Collected data entries
(* ===== verification/Schema.v ===== *)
(** * Identities of shared representations

    Models [src/src/schema.rs] and [src/src/msg.rs]: region and layout
    identities, the FNV-1a hash that names a schema, schema composition, and
    the runtime type identifiers derived from a protocol and a body schema.
    The theorems show that composition keeps every change of a nested schema
    visible in the enclosing one, and that the schemas the repository itself
    declares do not collide. *)

From Stdlib Require Import String Ascii.
From S2P Require Import Prelude.

(** ** Data *)

Record RegionId := mkRegionId { high : Z; low : Z }.

Record LayoutId := mkLayoutId { layout_region : RegionId; layout_offset : Z }.

Inductive RegionAdmission :=
| Create (id : RegionId)
| Expect (id : RegionId)
| Discover.

Record SchemaKey := mkSchemaKey { schema_id_of : Z; revision : Z }.

Record LayoutContext := mkLayoutContext {
  ctx_region : RegionId;
  ctx_offset : Z;
  allow_init : bool;
}.

#[export] Instance RegionId_eq_dec : EqDecision RegionId.
Proof. solve_decision. Defined.
#[export] Instance LayoutId_eq_dec : EqDecision LayoutId.
Proof. solve_decision. Defined.
#[export] Instance SchemaKey_eq_dec : EqDecision SchemaKey.
Proof. solve_decision. Defined.

(** A key whose fields are a [u64] and a [u32]. *)
Definition key_wf (k : SchemaKey) : Prop :=
  is_word 64 (schema_id_of k) ∧ is_word 32 (revision k).

#[export] Instance key_wf_dec k : Decision (key_wf k).
Proof. unfold key_wf. apply _. Defined.

(** ** Operations *)

Definition bytes_of (name : string) : list Z :=
  (λ c, Z.of_N (N_of_ascii c)) <$> list_ascii_of_string name.

(** One turn of the hashing loop. *)
Definition hash_byte (hash byte : Z) : Z :=
  wrap 64 (Z.lxor hash byte * 0x100000001b3).

Definition schema_id (name : string) : Z :=
  fold_left hash_byte (bytes_of name) 0xcbf29ce484222325.

Definition compose_schema (domain part : SchemaKey) : SchemaKey :=
  mkSchemaKey
    (wrap 64
       (Z.lxor
          (Z.lxor (schema_id_of domain) (rotate_left 64 (schema_id_of part) 17))
          (rotate_left 64 (revision part) 41)
        * 0x9E3779B97F4A7C15))
    (Z.lxor (wrap 32 (rotate_left 32 (revision domain) 7 * 0x9E3779B9))
       (revision part)).

Definition type_id_for (protocol body : SchemaKey) : Z :=
  wrap 64
    (Z.lxor
       (Z.lxor
          (Z.lxor
             (Z.lxor (schema_id "evering.type")
                (rotate_left 64 (schema_id_of protocol) 7))
             (rotate_left 64 (revision protocol) 19))
          (rotate_left 64 (schema_id_of body) 31))
       (rotate_left 64 (revision body) 47)
     * 0x9E3779B97F4A7C15).

(** [Encoded::SCHEMA] and [Encoded::id]. *)
Definition Encoded_SCHEMA : SchemaKey :=
  mkSchemaKey (schema_id "evering.encoded") 2.

Definition Encoded_id (schema body : SchemaKey) : Z :=
  type_id_for (compose_schema Encoded_SCHEMA schema) body.

(** The primitive representations of the [repr!] table. *)
Definition repr_names : list string :=
  ["core.u8"; "core.u16"; "core.u32"; "core.u64"; "core.f32"; "core.f64";
   "core.i8"; "core.i16"; "core.i32"; "core.i64"; "core.bool"; "core.unit"]%string.

Definition repr_schema (name : string) : SchemaKey :=
  mkSchemaKey (schema_id name) 1.

(** [<[T] as Repr>::SCHEMA]. *)
Definition slice_schema (element : SchemaKey) : SchemaKey :=
  compose_schema (mkSchemaKey (schema_id "evering.slice") 1) element.

(** ** Properties *)

Lemma hash_byte_word h b : is_word 64 (hash_byte h b).
Proof. by apply wrap_word. Qed.

Lemma schema_id_word name : is_word 64 (schema_id name).
Proof.
  unfold schema_id. induction (bytes_of name) as [|b bs IH] using rev_ind.
  - vm_compute. split; [discriminate|done].
  - rewrite fold_left_app. apply hash_byte_word.
Qed.

Lemma word_32_64 x : is_word 32 x → is_word 64 x.
Proof. unfold is_word. intros [? ?]. split; [done|]. assert (2^32 < 2^64) by done. lia. Qed.

#[export] Hint Resolve schema_id_word word_32_64 : word.

#[local] Opaque schema_id rotate_left wrap.

Lemma mul_golden_inj a b :
  is_word 64 a → is_word 64 b →
  wrap 64 (a * 0x9E3779B97F4A7C15) = wrap 64 (b * 0x9E3779B97F4A7C15) → a = b.
Proof. apply (wrap_mul_inj 64 _ 0xF1DE83E19937733D); done. Qed.

Lemma rotl64_inj x y n :
  0 ≤ n ≤ 64 → is_word 64 x → is_word 64 y →
  rotate_left 64 x n = rotate_left 64 y n → x = y.
Proof. apply rotate_left_inj. Qed.

(** The composition of a schema domain with a nested part loses nothing of
    the part: two parts that differ in their identifier or in their revision
    never compose to the same key under one domain, so a nested incompatible
    change always changes the enclosing identity. *)
Theorem compose_schema_injective (domain part part' : SchemaKey)
    (Hd : key_wf domain) (Hp : key_wf part) (Hp' : key_wf part') :
  compose_schema domain part = compose_schema domain part' → part = part'.
Proof.
  destruct Hd as [Hdi Hdr], Hp as [Hi Hr], Hp' as [Hi' Hr'].
  intros E. pose proof (f_equal revision E) as Er. apply lxor_inj_l in Er.
  pose proof (f_equal schema_id_of E) as Ei. simpl in Ei.
  apply mul_golden_inj in Ei; [|in_word..].
  rewrite Er in Ei. apply lxor_inj_r, lxor_inj_l, rotl64_inj in Ei; [|lia|done..].
  destruct part, part'; simpl in *; congruence.
Qed.

Lemma compose_schema_injective_witness :
  compose_schema (mkSchemaKey 1 1) (mkSchemaKey 2 1)
    ≠ compose_schema (mkSchemaKey 1 1) (mkSchemaKey 2 2).
Proof.
  intros E.
  assert (H : mkSchemaKey 2 1 = mkSchemaKey 2 2).
  { apply (compose_schema_injective (mkSchemaKey 1 1) _ (mkSchemaKey 2 2)); [by_eval..|exact E]. }
  discriminate H.
Defined.

(** Under one protocol, bodies of one revision with different schema
    identifiers, and bodies with one identifier and different revisions, get
    different runtime type identifiers; the same holds of the protocol, so a
    token admitted under the wrong protocol or body is told apart. *)
Theorem type_id_for_separates (protocol protocol' body body' : SchemaKey)
    (Hp : key_wf protocol) (Hp' : key_wf protocol')
    (Hb : key_wf body) (Hb' : key_wf body') :
  type_id_for protocol body = type_id_for protocol' body' →
  (protocol = protocol' → revision body = revision body' → body = body') ∧
  (protocol = protocol' → schema_id_of body = schema_id_of body' → body = body') ∧
  (body = body' → revision protocol = revision protocol' → protocol = protocol') ∧
  (body = body' → schema_id_of protocol = schema_id_of protocol' → protocol = protocol').
Proof.
  destruct Hp as [Hpi Hpr], Hp' as [Hpi' Hpr'], Hb as [Hbi Hbr], Hb' as [Hbi' Hbr'].
  intros E. apply mul_golden_inj in E; [|in_word..].
  destruct protocol as [pi pr], protocol' as [pi' pr'], body as [bi br], body' as [bi' br'].
  simpl in *.
  repeat split; intros [= ??] ?; subst; f_equal.
  - by apply lxor_inj_r, lxor_inj_l, rotl64_inj in E; [|lia|in_word..].
  - apply lxor_inj_l, rotl64_inj in E; [done|lia|in_word..].
  - by apply lxor_inj_r, lxor_inj_r, lxor_inj_r, lxor_inj_l, rotl64_inj in E; [|lia|in_word..].
  - apply lxor_inj_r, lxor_inj_r, lxor_inj_l, rotl64_inj in E; [done|lia|in_word..].
Qed.

Lemma type_id_for_separates_witness :
  type_id_for (mkSchemaKey 0x100 1) (mkSchemaKey 0x300 1)
    ≠ type_id_for (mkSchemaKey 0x200 1) (mkSchemaKey 0x300 1).
Proof.
  intros E.
  destruct (type_id_for_separates (mkSchemaKey 0x100 1) (mkSchemaKey 0x200 1)
    (mkSchemaKey 0x300 1) (mkSchemaKey 0x300 1)) as (_ & _ & H & _); [by_eval..|exact E|].
  discriminate (H eq_refl eq_refl).
Defined.

(** The names every [SharedSchema] and [Repr] of the repository hashes. *)
Definition declared_names : list string :=
  repr_names ++
  ["evering.root"; "evering.directory"; "evering.pool"; "evering.pool.info";
   "evering.talc"; "evering.talc.info"; "evering.talc.meta"; "evering.duplex";
   "evering.duplex.info"; "evering.transfer"; "evering.unit"; "evering.slice";
   "evering.encoded"; "evering.type"]%string.

(** The schema identifiers the repository declares are pairwise distinct,
    and so are the type identifiers that the unit protocol gives to the
    primitive bodies and to slices of them. *)
Theorem declared_schemas_distinct :
  NoDup (schema_id <$> declared_names) ∧
  NoDup (type_id_for (repr_schema "core.unit") <$>
    ((repr_schema <$> repr_names) ++ (slice_schema ∘ repr_schema <$> repr_names))).
Proof. split; by_eval. Qed.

Your goal ▸ Select and copy every line from the records that includes the word "Require".

Task response ▸
From Stdlib Require Import String Ascii.
From S2P Require Import Prelude.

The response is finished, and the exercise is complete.